Exercise brief: Would you copy all lines in the data that contain the word "norm"?

Given records:

Lemma mapPass_spec (f : string → string) (obj : Obj) (names : list string) :
  mapPass obj (indexKeys f (keys obj)) f names =
  match firstAlias (matchesUnder f obj) names with
  | Some n => get obj <$> lastKey f obj (f n)
  | None => None
  end.
Proof.
  induction names as [|n names IH]; [done|]. simpl.
  rewrite indexKeys_lookup. fold (lastKey f obj (f n)).
  destruct (matchesUnder f obj n) eqn:Hm.
  - apply lastKey_is_Some in Hm as [k Hk]. by rewrite Hk.
  - destruct (lastKey f obj (f n)) as [k|] eqn:Hk; [|done].
    assert (is_Some (lastKey f obj (f n))) as Hs%lastKey_is_Some by eauto.
    congruence.
Qed.

Lemma get_Some (obj : Obj) (k : string) (v : JsValue) :
  wf obj → get obj k = Some v ↔ (k, v) ∈ obj.
Proof.
  unfold wf. induction obj as [|[k' v'] obj IH]; simpl.
  - intros _. split; [done|by intros ?%elem_of_nil].
  - intros [Hk Hnd]%NoDup_cons. rewrite elem_of_cons.
    destruct (String.eqb_spec k' k) as [->|NE].
    + split; [intros [= ->]; by left|].
      intros [[= ->]|Hin]; [done|]. destruct Hk.
      apply list_elem_of_fmap. by exists (k, v).
    + rewrite (IH Hnd). split; [by right|]. by intros [[= -> ->]|?].
Qed.

(** Own-property lookup does not depend on the order of the keys. *)
Lemma get_Permutation (obj obj' : Obj) (k : string) :
  wf obj → obj ≡ₚ obj' → get obj k = get obj' k.
Proof.
  intros Hwf Hp.
  assert (wf obj') as Hwf' by (unfold wf in *; by rewrite <- Hp).
  apply option_eq. intros v. rewrite !get_Some by done. by rewrite Hp.
Qed.

Lemma firstAlias_ext (P Q : string → bool) (names : list string) :
  (∀ n, P n = Q n) → firstAlias P names = firstAlias Q names.
Proof. intros H. induction names as [|n names IH]; simpl; by rewrite ?H, ?IH. Qed.

End FieldFacts.

(** C9. [getField] runs the three passes in full one after the other, and
    within a pass the first alias of the table that matches decides: an
    alias that is a key of the record wins over every case-insensitive
    match, a case-insensitive match over every separator-stripped match,
    and no match at all yields [undefined].  When some alias is a key, the
    result does not depend on the order of the record's keys; with the keys
    ["v"] and ["V Esp"] in one record, in either order, the ESP voltage is
    the value under ["V Esp"], the first alias of its table, and a table
    that lists both resolves to the one it lists first.  When several keys
    read alike in the second or third pass, the last of them in
    [Object.keys] order is the one returned. *)
Theorem C9_getField_pass_order :
  (∀ obj names,
     match firstAlias (Telemetry.has obj) names with
     | Some n => Telemetry.getField obj names = Telemetry.get obj n
     | None =>
       match firstAlias (matchesUnder Js.toLowerCase obj) names with
       | Some n =>
           ∃ k, lastKey Js.toLowerCase obj (Js.toLowerCase n) = Some k ∧
                Telemetry.getField obj names = Telemetry.get obj k
       | None =>
         match firstAlias (matchesUnder Telemetry.norm obj) names with
         | Some n =>
             ∃ k, lastKey Telemetry.norm obj (Telemetry.norm n) = Some k ∧
                  Telemetry.getField obj names = Telemetry.get obj k
         | None => Telemetry.getField obj names = None
         end
       end
     end) ∧
  (∀ obj obj' names,
     Telemetry.wf obj → obj ≡ₚ obj' →
     is_Some (firstAlias (Telemetry.has obj) names) →
     Telemetry.getField obj' names = Telemetry.getField obj names) ∧
  (∀ obj,
     Telemetry.has obj "V Esp" = true →
     Telemetry.getField obj (Telemetry.NAMES Telemetry.vEsp)
     = Telemetry.get obj "V Esp") ∧
  (∀ x y,
     Telemetry.getField [("v", x); ("V Esp", y)] (Telemetry.NAMES Telemetry.vEsp)
     = Some y ∧
     Telemetry.getField [("V Esp", y); ("v", x)] (Telemetry.NAMES Telemetry.vEsp)
     = Some y ∧
     Telemetry.getField [("v", x); ("V Esp", y)] ["v"; "V Esp"] = Some x ∧
     Telemetry.getField [("V Esp", y); ("v", x)] ["v"; "V Esp"] = Some x ∧
     Telemetry.getField [("v", x); ("V Esp", y)] ["V Esp"; "v"] = Some y ∧
     Telemetry.getField [("V Esp", y); ("v", x)] ["V Esp"; "v"] = Some y) ∧
  (∀ x y,
     Telemetry.getField [("TEMP 1", x); ("temp1", y)]
       (Telemetry.NAMES Telemetry.temp1) = Some y ∧
     Telemetry.getField [("TEMP_1", x); ("TEMP1", y)]
       (Telemetry.NAMES Telemetry.temp1) = Some y ∧
     Telemetry.getField [("pressure", x)] (Telemetry.NAMES Telemetry.temp1) = None).
Proof.
  assert (Hexact : ∀ obj names n,
            firstAlias (Telemetry.has obj) names = Some n →
            Telemetry.getField obj names = Telemetry.get obj n).
  { intros obj names n H. unfold Telemetry.getField.
    by rewrite exactPass_spec, H. }
  split_and!.
  - intros obj names.
    destruct (firstAlias (Telemetry.has obj) names) as [n|] eqn:H1;
      [by apply Hexact|].
    unfold Telemetry.getField. rewrite exactPass_spec, H1. simpl.
    rewrite !mapPass_spec.
    destruct (firstAlias (matchesUnder Js.toLowerCase obj) names) as [n|] eqn:H2.
    { assert (matchesUnder Js.toLowerCase obj n = true) as [k Hk]%lastKey_is_Some.
      { clear -H2. induction names as [|m names IH]; [done|]. simpl in H2.
        destruct (matchesUnder Js.toLowerCase obj m) eqn:E; [by simplify_eq|auto]. }
      exists k. by rewrite Hk. }
    destruct (firstAlias (matchesUnder Telemetry.norm obj) names) as [n|] eqn:H3;
      [|done].
    assert (matchesUnder Telemetry.norm obj n = true) as [k Hk]%lastKey_is_Some.
    { clear -H3. induction names as [|m names IH]; [done|]. simpl in H3.
      destruct (matchesUnder Telemetry.norm obj m) eqn:E; [by simplify_eq|auto]. }
    exists k. by rewrite Hk.
  - intros obj obj' names Hwf Hp [n Hn].
    assert (Hhas : ∀ m, Telemetry.has obj m = Telemetry.has obj' m).
    { intros m. unfold Telemetry.has. by rewrite (get_Permutation obj obj'). }
    rewrite (Hexact obj names n Hn).
    rewrite (Hexact obj' names n);
      [by rewrite (get_Permutation obj obj')|].
    by rewrite <- (firstAlias_ext _ _ names Hhas).
  - intros obj H. apply Hexact. simpl. by rewrite H.
  - intros x y. split_and!; reflexivity.
  - intros x y. split_and!; by vm_compute.
Qed.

Exercise result:
         match firstAlias (matchesUnder Telemetry.norm obj) names with
             ∃ k, lastKey Telemetry.norm obj (Telemetry.norm n) = Some k ∧
    destruct (firstAlias (matchesUnder Telemetry.norm obj) names) as [n|] eqn:H3;
    assert (matchesUnder Telemetry.norm obj n = true) as [k Hk]%lastKey_is_Some.
      destruct (matchesUnder Telemetry.norm obj m) eqn:E; [by simplify_eq|auto]. }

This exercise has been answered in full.